In writing yesterday about the most recent investigative reporting from ProPublica, I missed a sidebar story:
This story describes the steps drug companies are taking to restrict what physicians who are part of their paid speakers' bureaus say during their talks. According to the companies, these speakers ("shills" is the term that seems more to get to the heart of the matter) are now told not only that they must use exactly and nothing but the slides that the company provides, but that they must even show the slides in the same order as specified by the company. With the company pulling all the strings, one wonders why they even need the physicians to give the talk at all; any robot apparently could do it.
The ProPublica reporters (Charles Ornstein and Tracy Weber) note that this puts the company policies on a collision course with the typical conflict of interest policies enacted by academic medical centers. While some of these policies simply ban speakers' bureau participation, others try to find a middle ground by saying that speaking is OK so long as the speaker retains some control of the content of the lecture--exactly what it seems the company wants to avoid.
There's no mystery as to why all this concern--of the huge settlements recently paid out by Pharma firms in federal cases, the biggest single category has been off-label marketing. Any hint from a paid physician-speaker that a drug might be used for something that is not on the officially approved label, and the company could be looking at a huge federal legal liability.
The degree to which companies are now exercising this control seems to put a lie to most of the rationalizations that my academic colleagues trot forth when asked about their accepting speakers' fees. "The slides may say one thing, but I can say whatever I want to" and "They send me the slides, but I always throw in a few of my own slides" are common responses I've heard in the past.
On the other hand, just who can be believed?
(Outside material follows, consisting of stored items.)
Lemma number_from_lookup k us i : number_from k us !! i = (λ u, mkEntry u (k + N.of_nat i + 1)) <$> us !! i.
Proof.
  revert k i. induction us as [|u us IH]; intros k [|i]; cbn; [done..| |].
  - do 2 f_equal. lia.
  - rewrite IH. destruct (us !! i); cbn; [|done]. do 2 f_equal. lia.
Qed.

Lemma number_from_above k us e : e ∈ number_from k us → (k < ge_generation e)%N.
Proof.
  intros [i Hi]%list_elem_of_lookup. rewrite number_from_lookup in Hi.
  apply fmap_Some in Hi as (u & _ & ->). cbn. lia.
Qed.

Lemma within_none limit k us : (limit ≤ k)%N → within limit (number_from k us) = [].
Proof. intros Hk. apply filter_all_false. intros e He%number_from_above. lia. Qed.

Lemma within_cons limit k u us : (k < limit)%N →
  within limit (number_from k (u :: us)) = mkEntry u (k + 1) :: within limit (number_from (k + 1) us).
Proof. intros Hk. unfold within. cbn [number_from]. rewrite filter_cons_True; [done|]. cbn. lia. Qed.

(** Position [i] of what stays within a limit has number [i + 1]. *)
Lemma within_lookup limit us i e : within limit (numbering us) !! i = Some e → ge_generation e = (N.of_nat i + 1)%N.
Proof.
  unfold numbering. assert (∀ k l i e, within limit (number_from k l) !! i = Some e →
    ge_generation e = (k + N.of_nat i + 1)%N) as H; [|intros He%H; lia].
  clear. intros k l. revert k. induction l as [|u l IH]; intros k i e; [done|].
  destruct (decide (k < limit)%N) as [Hk|Hk]; [|by rewrite within_none by lia].
  rewrite within_cons by done. destruct i as [|i]; cbn; [intros [= <-]; cbn; lia|]. intros H%IH. lia.
Qed.

Lemma within_length limit us : (N.of_nat (length (within limit (numbering us))) ≤ limit)%N.
Proof.
  destruct (length (within limit (numbering us))) as [|n] eqn:Hn; [lia|].
  destruct (lookup_lt_is_Some_2 (within limit (numbering us)) n) as [e He]; [lia|].
  pose proof (within_lookup _ _ _ _ He). apply list_elem_of_lookup_2, list_elem_of_filter in He as [He _]. lia.
Qed.
Definition stream_count (e : StreamlineEngine) : nat := size (streams e).
Definition get_stream (e : StreamlineEngine) (s : N) : option Stream := streams e !! s.
Definition active_streams (e : StreamlineEngine) : list Stream :=
  filter (λ s, frozen s = false) (map_to_list (streams e)).*2.
Definition contains_member (e : StreamlineEngine) (u : Uuid) : bool := bool_decide (is_Some (user_streams e !! u)).
Definition member_ids (e : StreamlineEngine) : list Uuid := (map_to_list (user_streams e)).*1.
Definition get_member_streams (e : StreamlineEngine) (u : Uuid) : option (list N) := user_streams e !! u.

Definition list_streams (e : StreamlineEngine) : list StreamSummary :=
  sort_by (λ x y, then_with (Z.compare (ss_created_at x) (ss_created_at y)) (N.compare (ss_id x) (ss_id y)))
    ((λ s, mkSummary (id s) (owner_id s) (length (tree_users s)) (frozen s) (created_at s)) <$> (map_to_list (streams e)).*2).

Definition member_position (e : StreamlineEngine) (u : Uuid) (positions : list StreamPosition) (s : N)
  : outcome StreamlineError (list StreamPosition) :=
  match streams e !! s with
  | None => Ok positions
  | Some stream =>
      match Unilevel.get_position (tree stream) u with
      | Ok pos => Ok (positions ++ [mkPosition s (tp_depth pos) (frozen stream)])
      | Err _ => Ok positions
      | Panic => Panic
      | Hang => Hang
      end
  end.

Definition get_member_info (e : StreamlineEngine) (u : Uuid) : outcome StreamlineError (list StreamPosition) :=
  stream_ids ← ok_or (user_streams e !! u) (MemberNotFound u);
  fold_outcome (member_position e u) [] stream_ids.

(** ** Streams *)
Definition create_stream (e : StreamlineEngine) (owner : Uuid) (timestamp : Z) : outcome Empty_set (StreamlineEngine * N) :=
  let s := next_stream_id e in
  next ← u32_add s 1;
  let e := with_next next e in
  let e := with_streams <[s := mkStream s Unilevel.new owner false timestamp None]> e in
  Ok (with_owners (push_at owner s) e, s).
A key comment in the ProPublica story is from Julie Gottlieb, an associate dean at Johns Hopkins: “Many companies may overstate the extent of their involvement in such activities to avoid the potential of running afoul of FDA regulations.” After all, it is not exactly as if the industry has set the highest bar in the world for believability... So maybe the docs who claim to exert control over their own presentations are not spinning us a tale. That, on the other hand, hardly justifies their taking drug company cash and shilling for them. It also suggests that those medical centers that have a policy of "it's OK to be a paid speaker so long as you retain some control of the content" might best consider scrapping that part of the policy, realizing that it's simply an unrealistic fig leaf in light of company goals.